Why one should care about the bilateral balance, particularly when there is a large foreign value-added share, is a good question, and one addressed here. (One shouldn’t). But to the extent you think of the bilateral trade deficit as “a loss”, well by that (stupid) criterion, we’re losing.

Next, a possibly relevant graph.

Figure 2: US imports from China (red), US exports to China (blue), both goods and services, billions of $, SAAR. NBER defined recession dates shaded gray; 2017Q1-2018Q1 shaded orange. Green dashed line at $250 billion. Source: BEA, NBER, and author’s calculations.
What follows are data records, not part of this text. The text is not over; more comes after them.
Lemma Word_open f r w :
  Word f r w ->
  forall t v rest, t ++ v = w ++ rest -> match_open f r t = true.
Proof.
  induction 1 as [|a r x w Ha _ IH|a r w _ IH|a r x w Ha _ IH|a r w _ IH
                  |a r x w Ha _ IH]; intros t v rest Heq.
  - reflexivity.
  - rewrite match_open_once. destruct t as [|y t]; [reflexivity|].
    simpl in Heq. injection Heq as -> Heq. rewrite Ha. now apply (IH t v rest).
  - rewrite match_open_optional. destruct t as [|y t]; [reflexivity|].
    rewrite (IH (y :: t) v rest Heq).
    destruct (accepts f a y); [|reflexivity]. now destruct (match_open f r t).
  - rewrite match_open_optional. destruct t as [|y t]; [reflexivity|].
    simpl in Heq. injection Heq as -> Heq. now rewrite Ha, (IH t v rest Heq).
  - rewrite match_open_star. destruct t as [|y t]; [reflexivity|].
    rewrite (IH (y :: t) v rest Heq).
    destruct (accepts f a y); [|reflexivity].
    now destruct (match_open f ((a, ZeroOrMore) :: r) t).
  - rewrite match_open_star. destruct t as [|y t]; [reflexivity|].
    simpl in Heq. injection Heq as -> Heq. now rewrite Ha, (IH t v rest Heq).
Qed.

Lemma tails_suffix u t : In t (tails (u ++ t)).
Proof.
  induction u as [|x u IH]; simpl.
  - destruct t; now left.
  - now right.
Qed.

Section Clear.

Variables (f : flags) (d : regex) (marker : list ascii).
Hypothesis is_clear : clear_of f d marker = true.

(** The flags and the signature of the substitution; they may be any. *)
Variables (fj : flags) (rj : regex).

Lemma clear_first :
  exists first marker', marker = first :: marker' /\ in_alphabet f d first = false.
Proof.
  unfold clear_of in is_clear. apply andb_prop in is_clear.
  destruct is_clear as [H _]. destruct marker as [|first marker']; [discriminate|].
  exists first, marker'. split; [reflexivity|now apply negb_true_iff in H].
Qed.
The interesting point is that if Mr. Trump were to impose an additional $200 billion worth of imports covered, then China would be hard pressed to retaliate in a direct fashion, US exports to China are less than $250 billion. However, as Brad Setser has pointed out, this would mean that some consumer goods (PCs, tablets, phones) would have to be taxed by the US, resulting in a more visible increase to consumer prices.

And China could retaliate along other dimensions, like visas, investment, etc. (see here). And there is the commercial equivalent of asymmetric warfare (in this context, things like more regulatory checks, etc.)
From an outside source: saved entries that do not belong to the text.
(** [Response(...)] does not raise on the copied headers of a
    well-formed response. *)
Lemma init_headers_total (status : Z) (d : list (str * str))
  (mt : option str) (body : bytes) :
  forallb header_ok d = true ->
  match mt with Some t => latin1_text t | None => true end = true ->
  exists raw, init_headers status d mt body = Ret raw.
Proof.
  intros Hd Hm. unfold init_headers.
  rewrite (raw_for_each d []).
  2:{ intros kv Hin. apply header_ok_spec.
      rewrite forallb_forall in Hd. now apply Hd. }
  cbn [bind app]. destruct mt as [t|]; [|eauto].
  destruct (negb (existsb (str_eqb (lit "content-type")) (map fst d)));
    [|eauto].
  match goal with
  | |- context [encode_latin1 ?x] =>
      assert (Hx : latin1_text x = true)
        by (destruct (startswith t (lit "text/") && _);
            [apply latin1_text_app; [exact Hm | reflexivity] | exact Hm]);
      rewrite (encode_latin1_text x Hx)
  end.
  cbn [bind]. eauto.
Qed.

Lemma make_response_total (r : response) (body : bytes) :
  well_formed r = true ->
  exists r',
    (copied <- dict_of_headers (headers r) ;;
     make_response body (status_code r) copied (media_type r)) = Ret r'.
Proof.
  unfold well_formed. intros Hw.
  apply andb_true_iff in Hw. destruct Hw as [Hh Hm].
  destruct (headers_total (headers r) (headers r) [] Hh (fun _ Hin => Hin)
              eq_refl) as (d & Hd & Hok).
  unfold dict_of_headers. rewrite Hd. cbn [bind]. unfold make_response.
  destruct (init_headers_total (status_code r) d (media_type r) body Hok Hm)
    as (raw & ->).
  cbn [bind]. eauto.
Qed.

(** The middleware writes at most one row per request and deletes
    none.  If the handler leaves a table with [rows], and the response
    it may return is well formed, the store after the middleware is
    the one it was given (the handler was not reached), that table, or
    that table with one more row: the row has the next key, the time
    of the call and the operation and command the request is
    classified as. *)
Theorem log_requests_at_most_one_row
  (req : request) (call_next : handler) (now : str) (s : db)
  (rows : list row) (seq : N) :
  snd (call_next req s) = Logs rows seq ->
  (forall resp, fst (call_next req s) = Ret resp -> well_formed resp = true) ->
  let s' := snd (log_requests req call_next now s) in
  s' = s \/ s' = Logs rows seq \/
  exists r body,
    s' = Logs (rows ++ [r]) (seq + 1) /\
    row_id r = seq + 1 /\ time r = now /\
    parsed_body req = Ret body /\
    get_operation_info (method req) (path req) (dict_of_query (query req)) body
    = Ret (Some (AuditLog.operation r, command r)).
Proof.
  intros Hh Hw s'. subst s'. unfold log_requests.
  destruct (parsed_body req) as [body|e] eqn:Hb; [|now left].
  destruct (get_operation_info _ _ _ _) as [[[operation cmd]|]|e] eqn:Hi;
    [| right; now left | now left].
  assert (Hrow : forall e,
            snd (on_exception operation cmd now e (Logs rows seq))
            = Logs rows seq \/
            exists r body0,
              snd (on_exception operation cmd now e (Logs rows seq))
              = Logs (rows ++ [r]) (seq + 1) /\
              row_id r = seq + 1 /\ time r = now /\
              Ret body = Ret body0 /\
              get_operation_info (method req) (path req)
                (dict_of_query (query req)) body0
              = Ret (Some (AuditLog.operation r, command r))).
  { intros e.
    destruct (on_exception_cases operation cmd now e rows seq)
      as [-> | (r & -> & Hid & Ht & Ho & Hc)]; [now left|].
    right. exists r, body. subst operation cmd. auto. }
  destruct (call_next req s) as [[resp|e] s1]; simpl in Hh; subst s1.
  - destruct (extract_scoop_output _) as [m|e]; [|right; apply Hrow].
    destruct (append_log_cases operation cmd
                (status_code resp <? 400)%Z m now rows seq)
      as [(r & -> & Hid & Ht & Ho & Hc) | (e & -> & _)];
      [|right; apply Hrow].
    destruct (make_response_total resp (List.concat (body_iterator resp))
                (Hw resp eq_refl)) as (r' & ->).
    right. right. exists r, body. subst operation cmd. auto.
  - right. apply Hrow.
Qed.


End Paths.

Example log_requests_unaudited_routes_witness :
  log_requests (H := Sample.library)
    (Request (lit "GET") (lit "/api/logs") [] [])
    (fun _ s => (Ret (Response 200 [] None []), s)) (lit "t") (Logs [] 0)
  = (Ret (Response 200 [] None []), Logs [] 0).
Proof.
  apply (@log_requests_unaudited_routes Sample.library
           (Request (lit "GET") (lit "/api/logs") [] [])
           (fun _ s => (Ret (Response 200 [] None []), s))
           (lit "t") (Logs [] 0) (PDict [])).
  - simpl. now left.
  - reflexivity.
Defined.

Example log_requests_at_most_one_row_witness :
  exists r,
    snd (log_requests (H := Sample.library)
           (Request (lit "GET") (lit "/api/apps") [] [])
           (fun _ s => (Ret (Response 200 [] None []), s)) (lit "t")
           (Logs [] 0))
    = Logs [r] 1 /\
    row_id r = 1 /\ time r = lit "t" /\
    AuditLog.operation r = L_list_apps /\ command r = lit "scoop list".
Proof.
  destruct (@log_requests_at_most_one_row Sample.library
              (Request (lit "GET") (lit "/api/apps") [] [])
              (fun _ s => (Ret (Response 200 [] None []), s)) (lit "t")
              (Logs [] 0) [] 0 eq_refl
              ltac:(intros resp Hr; injection Hr as <-; reflexivity))
    as [Hs | [Hs | (r & body & Hs & Hid & Ht & Hb & Hi)]].
  - vm_compute in Hs. discriminate Hs.
  - vm_compute in Hs. discriminate Hs.
  - exists r. injection Hb as <-.
    assert (E : Ret (Some (L_list_apps, lit "scoop list"))
                = Ret (Some (AuditLog.operation r, command r))) by exact Hi.
    injection E as Ho Hc. repeat split; auto.
Defined.



End MiddlewareMore.

(** ** More on the handlers and the validators *)

Module HandlersMore.
Import Py Exc Parser Value Runner Handlers Bodies ParserFacts.
Local Open Scope py_scope.
Local Unset Implicit Arguments.

Lemma not_lf_match {A} (c : char) (r : list char) (a b : A) :
  c <> 10 -> match c :: r with 10 :: _ => a | _ => b end = b.
Proof.
  intros Hc. destruct c as [|p]; [reflexivity|].
  do 4 (try destruct p as [p|p|]); try reflexivity. congruence.
Qed.

Lemma name_char_not_lf (c : char) : name_char c = true -> c <> 10.
Proof. intros Hc ->. discriminate. Qed.

(** [APP_NAME_PATTERN] (also [VERSION_PATTERN]) accepts exactly the
    non-empty strings over [a-zA-Z0-9_.-], each optionally followed by
    one line feed. *)
Theorem matches_name_iff (s : str) :
  matches_name s = true <->
  exists core,
    core <> [] /\ forallb name_char core = true /\
    (s = core \/ s = core ++ [10]).
Proof.
  unfold matches_name. split.
  - destruct (rev s) as [|c r] eqn:E.
    + apply (f_equal (@rev _)) in E. rewrite rev_involutive in E. subst s.
      discriminate.
    + destruct (N.eq_dec c 10) as [-> | Hc].
      * intros Hm. exists (rev r). repeat split.
        -- intros Hr. rewrite Hr in Hm. discriminate.
        -- destruct (rev r); [discriminate | exact Hm].
        -- right. apply (f_equal (@rev _)) in E.
           now rewrite rev_involutive in E.
      * rewrite (not_lf_match c r _ _ Hc). intros Hm. exists s. repeat split.
        -- intros ->. discriminate.
        -- destruct s; [discriminate | exact Hm].
        -- now left.
  - intros (core & Hne & Hf & [-> | ->]).
    + destruct (rev core) as [|c r] eqn:E.
      * destruct core; [congruence | exact Hf].
      * assert (Hc : name_char c = true).
        { rewrite forallb_forall in Hf. apply Hf. apply in_rev.
          rewrite E. now left. }
        rewrite (not_lf_match c r _ _ (name_char_not_lf c Hc)).
        destruct core; [congruence | exact Hf].
    + rewrite rev_app_distr. simpl. rewrite rev_involutive.
      destruct core; [congruence | exact Hf].
Qed.
Example get_repo_private_keeps_token :
  let self :=
    {| requester :=
         {| login_or_token := PyStr "ghs_issued";
            options := default_options sample_github |};
       bot_requester :=
         Some {| login_or_token := PyStr "gho_bot";
                 options := default_options sample_github |} |} in
  fst (get_repo sample_github self (inl "kiwitcms/enterprise") true empty_world)
    = inr {| _requester := requester self;
             repo_url := "/repos/kiwitcms/enterprise";
             repo_attrs := Some {| full_name := "kiwitcms/enterprise";
                                   repo_private := true |} |} /\
  fst (get_repo sample_github self (inl "kiwitcms/Kiwi") true empty_world)
    = inr {| _requester :=
               {| login_or_token := PyStr "gho_bot";
                  options := default_options sample_github |};
             repo_url := "/repos/kiwitcms/Kiwi";
             repo_attrs := Some {| full_name := "kiwitcms/Kiwi";
                                   repo_private := false |} |}.
Proof. split; reflexivity. Qed.

(** ** Properties of the webhook endpoint *)

Section WebhookProperties.
Variable verify_signature : string -> string -> string -> bool.
Variable payload_action payload_sender : string -> string.
Variable stored_response : HttpResponse.
Variable settings : Settings.

Local Abbreviation endpoint :=
  (github_app_webhook verify_signature payload_action payload_sender
                      stored_response settings).

(** C8: a POST whose signature header is missing, or whose signature
    does not verify against the raw body, is answered with 403 Forbidden
    and nothing is stored. *)
Theorem webhook_rejects_bad_signature post w :
  headers post !! "X-Hub-Signature" = None \/
    (exists signature,
       headers post !! "X-Hub-Signature" = Some signature /\
       verify_signature (KIWI_GITHUB_APP_SECRET settings) (body post)
                        signature = false) ->
  exists response w',
    endpoint post w = (inr response, w') /\
    response = HttpResponseForbidden /\
    status_code response = 403 /\
    webhook_payloads w' = webhook_payloads w.
Proof.
  intros Hbad. exists HttpResponseForbidden, w.
  unfold github_app_webhook.
  destruct Hbad as [-> | (signature & -> & ->)]; auto.
Qed.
There is also the question of who will experience more damage from the tariff exchange. Since China is on a managed float, it could intervene to weaken its currency to partially offset the tariffs (it’s not quite one-for-one, since depreciation increases the costs of inputs).
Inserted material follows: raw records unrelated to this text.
(** * TripAdvisor scraper: pagination and extraction, embedded and verified

    A shallow embedding of the Python modules [search_responses.py],
    [scrape_search.py] and [scrape_reviews.py].  Python values are modelled
    by the data the code manipulates: [str] as [string] (code points below
    256), [int] as [Z], [float] as the IEEE 754 binary64 values of
    [SpecFloat.spec_float], decoded JSON as an inductive type, raised
    exceptions as the [Raise] branch of [result].  The HTTP client and the
    HTML selector library are collaborators of the program: a [World]
    answers requests, and a [Response] carries the node lists the
    selectors of the program return on its body; that the client answers
    every request is an assumption of the model.  [scrape_hotel.py] holds
    a shorter copy of [parse_hotel_page], without the reviews. *)

From Stdlib Require Import ZArith List String Ascii Bool Lia Permutation.
From Stdlib Require Import DecimalString DecimalZ DecimalPos SpecFloat FinFun.
Import ListNotations.

Open Scope string_scope.
Open Scope Z_scope.

(** ** Python primitives *)

Module Py.

(** The exception classes the modelled code can raise. *)
Inductive exn : Type :=
| IndexError
| KeyError
| TypeError
| AttributeError
| ValueError
| JSONDecodeError
| UnicodeDecodeError
| RecursionError
| AssertionError
| OverflowError
| ZeroDivisionError.

(** Outcome of a Python expression: a value, or a raised exception. *)
Inductive result (A : Type) : Type :=
| Ok (a : A)
| Raise (e : exn).

Arguments Ok {A} a.
Arguments Raise {A} e.

Definition bind {A B : Type} (m : result A) (f : A -> result B) : result B :=
  match m with
  | Ok a => f a
  | Raise e => Raise e
  end.

(** [for x in l: acc = body(acc, x)], stopping at the first exception. *)
Fixpoint for_each {A S : Type} (body : S -> A -> result S) (l : list A) (acc : S)
  : result S :=
  match l with
  | [] => Ok acc
  | x :: l' => bind (body acc x) (for_each body l')
  end.

(** *** [str] *)

Definition is_digit (c : ascii) : bool :=
  let n := nat_of_ascii c in (48 <=? n)%nat && (n <=? 57)%nat.

(** [str.isspace] on one code point below 256: TAB, LF, VT, FF, CR,
    FS, GS, RS, US, SPACE, NEL and NBSP. *)
Definition is_space (c : ascii) : bool :=
  let n := nat_of_ascii c in
  ((9 <=? n)%nat && (n <=? 13)%nat) || ((28 <=? n)%nat && (n <=? 32)%nat)
  || (n =? 133)%nat || (n =? 160)%nat.

Fixpoint lstrip (s : string) : string :=
  match s with
  | EmptyString => EmptyString
  | String c s' => if is_space c then lstrip s' else s
  end.

Fixpoint rstrip (s : string) : string :=
  match s with
  | EmptyString => EmptyString
  | String c s' =>
      match rstrip s' with
      | EmptyString => if is_space c then EmptyString else String c EmptyString
      | r => String c r
      end
  end.

(** [s.strip()] *)
Definition strip (s : string) : string := rstrip (lstrip s).

(** [s.startswith(p)] *)
Definition startswith (p s : string) : bool := String.prefix p s.

(** [s[n:]] *)
Fixpoint drop (n : nat) (s : string) : string :=
  match n, s with
  | O, _ => s
  | S n', EmptyString => EmptyString
  | S n', String _ s' => drop n' s'
  end.

(** [s.replace(old, new)] for a non-empty [old]: every occurrence of [old],
    found from the left without overlap, is replaced by [new].  [skip]
    counts the characters of a matched occurrence still to be passed. *)
Fixpoint replace_from (old new : string) (skip : nat) (s : string) : string :=
  match s with
  | EmptyString => EmptyString
  | String c s' =>
      match skip with
      | S k => replace_from old new k s'
      | O =>
          if startswith old s
          then new ++ replace_from old new (String.length old - 1) s'
          else String c (replace_from old new 0 s')
      end
  end.

Definition replace (old new s : string) : string := replace_from old new 0 s.

(** [old in s] *)
Fixpoint contains (old s : string) : bool :=
  startswith old s ||
  match s with
  | EmptyString => false
  | String _ s' => contains old s'
  end.

(** [s.split(sep)] for a non-empty [sep]; [cur] is the piece being read. *)
Fixpoint split_from (sep : string) (skip : nat) (cur : string) (s : string)
  : list string :=
  match s with
  | EmptyString => [cur]
  | String c s' =>
      match skip with
      | S k => split_from sep k cur s'
      | O =>
          if startswith sep s
          then cur :: split_from sep (String.length sep - 1) EmptyString s'
          else split_from sep 0 (cur ++ String c EmptyString) s'
      end
  end.

Definition split (sep s : string) : list string := split_from sep 0 EmptyString s.

(** [l[0]] and [l[1]] and [l[-1]] on a list *)
Definition index0 {A : Type} (l : list A) : result A :=
  match l with
  | x :: _ => Ok x
  | [] => Raise IndexError
  end.

Definition index1 {A : Type} (l : list A) : result A :=
  match l with
  | _ :: x :: _ => Ok x
  | _ => Raise IndexError
  end.

Fixpoint index_last {A : Type} (l : list A) : result A :=
  match l with
  | [] => Raise IndexError
  | [x] => Ok x
  | _ :: l' => index_last l'
  end.

(** [str(n)] and the f-string field [{n}] for an [int].  The offsets the
    program formats, a page size times a page index below [2^1024], stay
    far below the number of digits at which [str] refuses an [int]. *)
Definition str (n : Z) : string := NilZero.string_of_int (Z.to_int n).

(** [int(s)] for a [str]: surrounding white space is dropped (for [int]
    that is TAB, LF, VT, FF, CR, SPACE, NEL and NBSP), one sign is allowed,
    and single underscores may separate the decimal digits.  A literal of
    more than [int_max_str_digits] digits, leading zeros counted, is
    refused with [ValueError] like a malformed one. *)
Definition int_max_str_digits : nat := 4300.

Fixpoint count_digits (s : string) : nat :=
  match s with
  | EmptyString => O
  | String c s' => ((if is_digit c then 1 else 0) + count_digits s')%nat
  end.

Definition is_int_space (c : ascii) : bool :=
  let n := nat_of_ascii c in
  ((9 <=? n)%nat && (n <=? 13)%nat) || (n =? 32)%nat
  || (n =? 133)%nat || (n =? 160)%nat.

Fixpoint int_lstrip (s : string) : string :=
  match s with
  | EmptyString => EmptyString
  | String c s' => if is_int_space c then int_lstrip s' else s
  end.

Fixpoint int_rstrip (s : string) : string :=
  match s with
  | EmptyString => EmptyString
  | String c s' =>
      match int_rstrip s' with
      | EmptyString => if is_int_space c then EmptyString else String c EmptyString
      | r => String c r
      end
  end.

Fixpoint digits_value (acc : Z) (prev_digit : bool) (s : string) : option Z :=
  match s with
  | EmptyString => if prev_digit then Some acc else None
  | String c s' =>
      if is_digit c
      then digits_value (10 * acc + (Z.of_nat (nat_of_ascii c) - 48)) true s'
      else if Ascii.eqb c "_"
           then if prev_digit then digits_value acc false s' else None
           else None
  end.

Definition int_of_str (s : string) : result Z :=
  let literal := int_rstrip (int_lstrip s) in
  let body :=
    match literal with
    | String "-" r => option_map Z.opp (digits_value 0 false r)
    | String "+" r => digits_value 0 false r
    | r => digits_value 0 false r
    end in
  match body with
  | Some n => if (count_digits literal <=? int_max_str_digits)%nat then Ok n
              else Raise ValueError
  | None => Raise ValueError
  end.

(** [range(1, n)] *)
Definition range1 (n : Z) : list Z :=
  map (fun k => Z.of_nat (S k)) (seq 0 (Z.to_nat (n - 1))).

(** [len(set(l)) == len(l)] on a list of strings *)
Fixpoint all_distinct (l : list string) : bool :=
  match l with
  | [] => true
  | x :: l' => negb (existsb (String.eqb x) l') && all_distinct l'
  end.

(** *** [float]: IEEE 754 binary64 *)

(** Nearest integer to [a / b] for [b > 0], ties to the even one. *)
Definition round_half_even (a b : Z) : Z :=
  let q := a / b in
  match 2 * (a mod b) ?= b with
  | Lt => q
  | Gt => q + 1
  | Eq => if Z.even q then q else q + 1
  end.

(** Numerator and denominator of [a / (b * 2^e)]. *)
Definition scale_num (a e : Z) : Z := if e <? 0 then a * 2 ^ (- e) else a.
Definition scale_den (b e : Z) : Z := if e <? 0 then b else b * 2 ^ e.

(** The exponent of the binary64 significand of [a / b] ([a, b > 0]): the
    [e] with [2^52 <= a / (b * 2^e) < 2^53], not below that of the
    subnormal numbers. *)
Definition float_exponent (a b : Z) : Z :=
  let k := Z.log2 a - Z.log2 b in
  let e :=
    if scale_num a (k - 52) / scale_den b (k - 52) <? 2 ^ 52
    then k - 53 else k - 52 in
  Z.max e (-1074).

(** [a / b] on two [int]s: the binary64 value nearest to the exact
    quotient. *)
Definition truediv (a b : Z) : result spec_float :=
  if b =? 0 then Raise ZeroDivisionError
  else if a =? 0 then Ok (S754_zero (b <? 0))
  else
    let s := xorb (a <? 0) (b <? 0) in
    let e := float_exponent (Z.abs a) (Z.abs b) in
    let m := round_half_even (scale_num (Z.abs a) e) (scale_den (Z.abs b) e) in
    if 2 ^ (1024 - e) <=? m then Raise OverflowError
    else match m with
         | Zpos p => Ok (S754_finite s p e)
         | _ => Ok (S754_zero s)
         end.

(** [math.ceil(x)] *)
Definition ceil (x : spec_float) : result Z :=
  match x with
  | S754_zero _ => Ok 0
  | S754_infinity _ => Raise OverflowError
  | S754_nan => Raise ValueError
  | S754_finite s m e =>
      let n := if s then Zneg m else Zpos m in
      Ok (if e <? 0 then - ((- n) / 2 ^ (- e)) else n * 2 ^ e)
  end.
There is also a question of whether say an additional $200 billion covered imports reduces US imports more or less than the corresponding tariff reduces Chinese imports. To the extent that Chinese tariffs are going to hurt primarily agricultural goods, then one would presume a fairly high elasticity of demand, so a big decline in exports to China. To the extent that China is exporting mostly differentiated manufactured goods, a priori, I’d think that those elasticities would be lower. Hence, I’d expect US imports from China to be more resistant than Chinese imports from the US. But that’s all speculation — and all set. par. As mentioned earlier, the Chinese would undoubtedly manage the CNY. Then these elasticity estimates become relevant.

Disclosure: None.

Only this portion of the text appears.